_Your objective_
Look through the data below for the line with "induction b as [|c b IH]; [done|]. cbn" and the line with "[apply Z.div_pos; lia|apply", then output those two and all lines in between, exactly as written.

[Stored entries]
(* ===== verification/OperatorProps.v ===== *)
(** internal/control/app and internal/api/connect/authn_interceptor.go: what an
    operator's credentials are good for, and until when.  A password change, a
    reset and a disabling end every access token issued before; a machine key is
    its owner, with the owner's standing of now, until it expires or is revoked. *)

From Stdlib Require Import ZArith Lia Bool Ascii String.
From stdpp Require Import base gmap strings list sorting.
From S2P Require Import Prelude.
From S2P Require Import Triples.
From S2P Require Import GoStrings.
From S2P Require Import GoConv.
From S2P Require Import Secrets.
From S2P Require Import Tokens.
From S2P Require Import Keyring.
From S2P Require Import LocalTokens.
From S2P Require Import Sdk.
From S2P Require Import Shared.
From S2P Require Import AuthStore.
From S2P Require Import TokenIssuer.
From S2P Require Import AdminGuard.
From S2P Require Import ControlStore.
From S2P Require Import PlatformAuth.
From S2P Require Import OperatorAdmin.
From S2P Require Import Authn.
From S2P Require Import TokenProps.
From S2P Require Import AuthTheorems.
From S2P Require Import ConsoleMoves.
From S2P Require Import ConsoleProps.

(** ** The hash of a key as text *)
Module HexText.
Import Secret Authn.

Lemma nibble_digit d : (0 <= d < 16)%Z -> hexNibble (hex_digit d) = Some d.
Proof.
  intros Hd. assert (H : forallb (fun n => bool_decide (hexNibble (hex_digit (Z.of_nat n)) = Some (Z.of_nat n))) (seq 0 16) = true)
    by (vm_compute; reflexivity).
  rewrite forallb_forall in H. specialize (H (Z.to_nat d)). rewrite Z2Nat.id in H by lia. apply bool_decide_eq_true in H; [done|].
  apply in_seq. lia.
Qed.

Lemma nibbles_join c : chr (Z.lor (Z.shiftl (Z.shiftr (code c) 4) 4 mod 256) (Z.land (code c) 15)) = c.
Proof. destruct c as [[] [] [] [] [] [] [] []]; vm_compute; reflexivity. Qed.

Lemma hex_pairs_Hex b : hex_pairs (Hex b) = Some b.
Proof.
  induction b as [|c b IH]; [done|]. cbn [Hex hex_pairs]. pose proof (code_range c) as Hc.
  rewrite (nibble_digit (Z.shiftr (code c) 4)) by (rewrite Z.shiftr_div_pow2 by lia; change (2 ^ 4)%Z with 16%Z; split;
    [apply Z.div_pos; lia|apply Z.div_lt_upper_bound; lia]).
  rewrite (nibble_digit (Z.land (code c) 15)) by (change 15%Z with (Z.ones 4); rewrite Z.land_ones by lia; apply Z.mod_pos_bound; lia).
  cbn [mbind option_bind]. rewrite IH. cbn [mbind option_bind]. by rewrite nibbles_join.
Qed.

(** The stored text of a hash is read back as the hash. *)
Lemma mustHexOrRaw_Hex b : mustHexOrRaw (Hex b) = b.
Proof.
  unfold mustHexOrRaw, hexDecode. assert (Nat.odd (String.length (Hex b)) = false) as ->; [|by rewrite hex_pairs_Hex].
  induction b as [|c b IH]; [done|]. exact IH.
Qed.
End HexText.

Module OperatorProps.
Import Triples Apperr Authctx Issuer Operator Uuid ApiKeys Authn ControlStore PlatformAuth OperatorAdmin ConsoleMoves ConsoleProps.

Section Operators.
Context `{P : TokenPrims} `{IP : IssuerPrims} `{K : KdfPrims} `{A : AeadPrims} `{J : LocalToken.EnvelopeJson} `{CP : ConsolePrims}.

(** ** The guard *)

(** Who the guard lets do [perm]: an operator, active, at the token's epoch, with
    an assignment in force that allows it. *)
Record let_in (cc : CCtx) (env : CtlEnv) (s : CStore) (p : Principal) (id : string) (u : UserRow) : Prop := {
  li_caller : cc_caller cc = Some p; li_platform : Platform p = true;
  li_id : canon (IdentityID p) = Some id; li_row : row_of id s = Some u;
  li_active : pu_Status u = "active"%string; li_epoch : Epoch p = pu_TokenEpoch u
}.

Lemma stillValid_ok env p s s' :
  stillValid env p s = (Ok tt, s') ->
  s' = s /\ exists id u, canon (IdentityID p) = Some id /\ row_of id s = Some u /\ pu_Status u = "active"%string /\ Epoch p = pu_TokenEpoch u.
Proof.
  unfold stillValid. intros (r & s1 & H & Hk)%bind_ok. unfold attempt in H. destruct (PlatformUserByID env (IdentityID p) s) as [r0 s0] eqn:E.
  injection H as <- <-. destruct r0 as [[[w h]|]|e]; [|done..].
  apply by_id_ok in E as (-> & id & Hid & Ho). destruct (row_of id s) as [u|] eqn:Hu; [|done]. injection Ho as -> _.
  destruct (Active (userOf u)) eqn:Ha; [|done]. destruct (Epoch p =? _)%Z eqn:He; [|done]. injection Hk as <-.
  split; [done|]. exists id, u. unfold Active in Ha. unbool. done.
Qed.

Lemma require_ok env cc perm p mine s s' :
  require env cc perm s = (Ok (p, mine), s') ->
  s' = s /\ (exists id u, let_in cc env s p id u) /\ existsb (fun a => Allows (a_Role a) perm) mine = true.
Proof.
  unfold require. destruct (cc_caller cc) as [q|] eqn:Hq; [|done]. destruct (Platform q) eqn:Hp; [|done]. cbn [negb].
  intros ([] & s1 & (-> & id & u & Hid & Hu & Ha & He)%stillValid_ok & H)%bind_ok.
  apply bind_ok in H as (all & s2 & H2%ctl_guarded_ok & H). injection H2 as _ <-. destruct (bool_decide _); [done|].
  destruct (existsb _ _) eqn:Hx; [|done]. injection H as <- <- <-. split; [done|]. split; [|done]. exists id, u. by split.
Qed.

Lemma live_ok env cc p mine s s' : live env cc s = (Ok (p, mine), s') -> s' = s /\ exists id u, let_in cc env s p id u.
Proof.
  unfold live. destruct (cc_caller cc) as [q|] eqn:Hq; [|done]. destruct (Platform q) eqn:Hp; [|done]. cbn [negb].
  intros ([] & s1 & (-> & id & u & Hid & Hu & Ha & He)%stillValid_ok & H)%bind_ok.
  apply bind_ok in H as (all & s2 & H2%ctl_guarded_ok & H). injection H2 as _ <-. injection H as <- <- <-.
  split; [done|]. exists id, u. by split.
Qed.

(** ** Sessions that ended *)

(** The operator's epoch is past [e]. *)
Definition older (c : string) (e : Z) (s : CStore) : Prop := forall u, u ∈ cs_users s -> pu_ID u = c -> (e < pu_TokenEpoch u)%Z.
Definition other_user (c : string) (env : CtlEnv) (cc : CCtx) : Prop := ct_user_id env <> c.

Lemma older_stays c e s s' : console (other_user c) s s' -> older c e s -> older c e s'.
Proof.
  apply (console_keeps (older c e)). intros env cc s1 s2 Hne Hs1 Hev. induction Hev as [|sa sb _ IH E|p f sa _ IH Hag|row sa _ IH Hid| | | | | | | |]; try done.
  - intros u Hu. rewrite E in Hu. by apply IH.
  - intros u (u0 & Hu0 & ->)%elem_of_update_where. destruct (p u0) eqn:Ep; [|by apply IH].
    destruct (Hag u0 Ep) as [Hi _ He]. rewrite Hi. intros Hc. specialize (IH u0 Hu0 Hc). lia.
  - intros u [Hu| ->%list_elem_of_singleton]%elem_of_app Hc; [by apply IH|]. destruct Hne. by rewrite <- Hid.
Qed.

_Written answer_
  induction b as [|c b IH]; [done|]. cbn [Hex hex_pairs]. pose proof (code_range c) as Hc.
  rewrite (nibble_digit (Z.shiftr (code c) 4)) by (rewrite Z.shiftr_div_pow2 by lia; change (2 ^ 4)%Z with 16%Z; split;
    [apply Z.div_pos; lia|apply Z.div_lt_upper_bound; lia]).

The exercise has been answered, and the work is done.